Pourtant, aucune plainte n’a été déposée, donc aucune action n’a été prise, ou du moins, pas selon la porte-parole de l’UQAM, Jenny Desrochers. Si l’UQAM ferme les yeux lorsqu’on réduit au silence une opinion, respecte-t-elle son devoir de protéger la liberté d’expression? Est-on en train d’assister à la dépolitisation du discours dans une université historiquement politisée? 

La liberté universitaire recule dans le monde, même dans des pays à tradition démocratique, comme le Canada, selon un récent rapport de Scholars At Risk. Inquiétant. 

Alors que les universitaires critiques d’Israël se font condamner pour l’utilisation des mots « apartheid » ou encore « génocide », au Canada comme ailleurs dans le monde, il est nécessaire de s’intéresser à la santé démocratique de nos universités. L’UQAM en fait-elle assez pour protéger la liberté universitaire?

Il est capital pour les professeur(e)s d’avoir la liberté d’enseigner comme pour les étudiant(e)s d’avoir la liberté d’apprendre, et cela inclut d’être exposé(e)s à toutes sortes d’opinions. 

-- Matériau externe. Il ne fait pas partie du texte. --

(* ===== verification/Suit.v ===== *)
(** SUIT envelopes and reports: [internal/suit/manifest.go] and [report.go]. *)

From S2P Require Import Prelude Model Db Wire Lib.

Definition AlgorithmSHA256 : Z := -16.
Definition HeaderLabelKeyID : Z := 4.

Definition envelopeTagBytesLen : nat := 2.
Definition envelopeTagBytes : bytes := bs [0xD8; 0x6B]%Z.

(** [t[uint64(n)]] of a [map[any]cbor.RawMessage]; a missing key is a nil slice. *)
Definition uint_key (n : Z) (t : list (map_key * bytes)) : option bytes :=
  snd <$> List.find (λ e, match e.1 with KUint m => Z.eqb m n | KOther => false end) t.

Section manifest.
Context `{Lib}.

(** [data[:2]] may reach into the spare capacity behind [data]; [data[2:]] may not. *)
Definition SkipTag (data spare : bytes) : res error (bool * bytes) :=
  front ← go_slice (data ++ spare) 0 (Z.of_nat envelopeTagBytesLen);
  if bool_decide (front = envelopeTagBytes)
  then rest ← go_slice data (Z.of_nat envelopeTagBytesLen) (Z.of_nat (length data));
       Ok (true, rest)
  else Ok (false, data).

Definition extractKID (sign1 : Sign1Message) : option bytes :=
  match header (Sign1_Protected sign1) HeaderLabelKeyID with
  | Some (HBytes kid) => Some kid
  | Some HOther => None
  | None =>
      match header (Sign1_Unprotected sign1) HeaderLabelKeyID with
      | Some (HBytes kid) => Some kid
      | Some HOther => None
      | None => None
      end
  end.

(** [cbor.Unmarshal] into a [cose.Sign1Message], which has its own method. *)
Definition Unmarshal_Sign1 : bytes → res error Sign1Message :=
  Unmarshal_with (λ data, decoded (Sign1_UnmarshalCBOR data)).

Definition AuthenticationWrapper_UnmarshalCBOR (data : bytes) : res error AuthenticationWrapper :=
  elements ← res_of_option ErrSUITManifestInvalidFormat (cbor_array data);
  match elements with
  | [e0; e1] =>
      digest ← res_of_option ErrSUITManifestInvalidFormat (cbor_bytes e0);
      sign1 ← res_map_err (λ _, ErrSUITManifestInvalidFormat)
                (Unmarshal_with (Nested_UnmarshalCBOR Unmarshal_Sign1) e1);
      match extractKID sign1 with
      | None => Err ErrSUITManifestMissingKID
      | Some kid => Ok (mkAuthenticationWrapper digest (mkAuthenticationBlock kid e1))
      end
  | _ => Err ErrSUITManifestInvalidFormat
  end.

Definition Envelope_UnmarshalCBOR (data0 : bytes) : res error Envelope :=
  skipped ← SkipTag data0 (spare_capacity data0);
  let '(tagged, data) := skipped in
  t ← res_of_option ErrSUITManifestInvalidFormat (cbor_map data);
  authenticationWrapperRaw ← res_of_option ErrSUITManifestInvalidFormat (uint_key 2 t);
  wrapper ← Unmarshal_with
              (Nested_UnmarshalCBOR (Unmarshal_with AuthenticationWrapper_UnmarshalCBOR))
              authenticationWrapperRaw;
  manifest ← res_of_option ErrSUITManifestInvalidFormat (uint_key 3 t);
  Ok (mkEnvelope tagged wrapper manifest).

Definition with_payload (p : option bytes) (m : Sign1Message) : Sign1Message :=
  mkSign1Message (Sign1_Protected m) (Sign1_Unprotected m) p (Sign1_Raw m).

(** One turn of the loop over the authentication blocks. *)
Definition verify_block (v : verifier) (digestBstr : option bytes) (block : AuthenticationBlock) :
    res error bool :=
  sign1 ← res_map_err (λ _, ErrSUITManifestNotAuthenticated)
            (Unmarshal_with (Nested_UnmarshalCBOR Unmarshal_Sign1) (authenticationBlockBstr block));
  match Sign1_Payload sign1 with
  | Some _ => Err ErrSUITManifestInvalidFormat
  | None => Ok (Sign1_Verify v (with_payload digestBstr sign1))
  end.

Fixpoint verify_blocks (v : verifier) (digestBstr : option bytes) (blocks : list AuthenticationBlock) :
    res error unit :=
  match blocks with
  | [] => Err ErrSUITManifestNotAuthenticated
  | block :: rest =>
      ok ← verify_block v digestBstr block;
      if (ok : bool) then Ok tt else verify_blocks v digestBstr rest
  end.

Definition Envelope_Verify (e : Envelope) (key : cose_key) : res error unit :=
  let wrapper := Envelope_AuthenticationWrapper e in
  digest ← res_of_option ErrSUITManifestNotAuthenticated (cbor_digest (slice (DigestBstr wrapper)));
  if negb (Z.eqb (DigestAlg digest) AlgorithmSHA256) then Err ErrSUITManifestNotAuthenticated
  else if negb (eqb_bytes (slice (DigestBytes digest)) (sha256 (ManifestBstr e)))
  then Err ErrSUITManifestNotAuthenticated
  else
    publicKey ← res_of_option ErrSUITFatal (key_PublicKey key);
    v ← res_of_option ErrSUITFatal (NewVerifier (key_Algorithm key) publicKey);
    verify_blocks v (DigestBstr wrapper) [AuthenticationBlock0 wrapper].

(** [cbor.Unmarshal] into [Nested[Manifest]]: both levels are bstr-wrapped.  A manifest
    without the common field leaves it at its zero value. *)
Definition Unmarshal_Common (data : bytes) : res error Common := decoded (cbor_common data).

Definition Unmarshal_Manifest (data : bytes) : res error Manifest :=
  raw ← decoded (cbor_raw_manifest data);
  common ← match Raw_Common raw with
           | None => Ok (mkCommon [] None)
           | Some c => Nested_UnmarshalCBOR Unmarshal_Common c
           end;
  Ok (mkManifest (Raw_ManifestVersion raw) (Raw_ManifestSequenceNumber raw) common).

Definition Unmarshal_NestedManifest : bytes → res error Manifest :=
  Unmarshal_with (Nested_UnmarshalCBOR Unmarshal_Manifest).

(** ** Reports *)

Definition RecordOrClaims_UnmarshalCBOR (data : bytes) : res error RecordOrClaims :=
  match cbor_record data with
  | Some r => Ok (mkRecordOrClaims (Some r) None)
  | None =>
      match cbor_claims data with
      | Some c => Ok (mkRecordOrClaims None (Some c))
      | None => Err (ErrorString "unknown type for RecordOrClaims: []uint8")
      end
  end.

Definition TrueOrDetailedResult_UnmarshalCBOR (data : bytes) : res error TrueOrDetailedResult :=
  match cbor_bool data with
  | Some b =>
      if negb b then Err (ErrorString "simple value must be true")
      else Ok (mkTrueOrDetailedResult (Some b) None)
  | None =>
      match cbor_detailed_result data with
      | Some dr => Ok (mkTrueOrDetailedResult None (Some dr))
      | None => Err (ErrorString "unknown type for TrueOrDetailedResult: []uint8")
      end
  end.

Fixpoint unmarshal_records (l : list bytes) : res error (list RecordOrClaims) :=
  match l with
  | [] => Ok []
  | d :: rest =>
      r ← RecordOrClaims_UnmarshalCBOR d;
      rs ← unmarshal_records rest;
      Ok (r :: rs)
  end.

(** [cbor.Unmarshal(data, &report)]. *)
Definition Unmarshal_Report (data : bytes) : res error Report :=
  raw ← decoded (cbor_raw_report data);
  records ← unmarshal_records (Raw_Records raw);
  result ← match Raw_Result raw with
           | None => Ok (mkTrueOrDetailedResult None None)
           | Some r => TrueOrDetailedResult_UnmarshalCBOR r
           end;
  Ok (mkReport (Raw_Reference raw) (Raw_Nonce raw) records result).
End manifest.

Definition ReportReasonOK : Z := 0.

Definition ReportReasons_String (r : Z) : string :=
  match r with
  | 0 => "report-reason-ok"
  | 1 => "report-reason-cbor-parse"
  | 2 => "report-reason-cose-unsupported"
  | 3 => "report-reason-alg-unsupported"
  | 4 => "report-reason-unauthorised"
  | 5 => "report-reason-command-unsupported"
  | 6 => "report-reason-component-unsupported"
  | 7 => "report-reason-component-unauthorised"
  | 8 => "report-reason-parameter-unsupported"
  | 9 => "report-reason-severing-unsupported"
  | 10 => "report-reason-condition-failed"
  | 11 => "report-reason-operation-failed"
  | 12 => "report-reason-invoke-pending"
  | _ => "report-reason-unknown"
  end%Z.

(** The test the TAM makes on a report: it is for a SHA-256 digest of the right size. *)
Definition report_digest_ok (r : Report) : bool :=
  Z.eqb (DigestAlg (Reference_Digest (Report_Reference r))) AlgorithmSHA256 &&
  Nat.eqb (length (slice (DigestBytes (Reference_Digest (Report_Reference r))))) 32.

(** ... and that it reports success. *)
Definition report_succeeded (r : Report) : bool :=
  bool_decide (TDR_True (Report_Result r) = Some true) ||
  match TDR_DetailedResult (Report_Result r) with
  | Some dr => Z.eqb (ResultReason dr) ReportReasonOK
  | None => false
  end.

La liberté d’expression doit pouvoir s’appliquer même aux gens avec qui nous sommes en désaccord. Sinon, l’opinion devient une contrainte pour l’intégration sociale et non un choix. Et ce n’est pas démocratique.

Uqamien(ne)s, respectez-vous les un(e)s les autres! Il n’y a rien de plus intolérant que de ne pas permettre à quelqu’un de ne pas penser comme vous. 

Ne jetez pas des exemplaires d’un journal qui vous a déplu. Ne déchirez pas les affiches de groupes politiques qui vous dérangent. Débattez, discutez, échangez. 

Ne me méprenez-pas, je n’encourage pas le discours haineux, discriminatoire ou irrespectueux. La liberté de l’un(e) s’arrête où celle de l’autre commence.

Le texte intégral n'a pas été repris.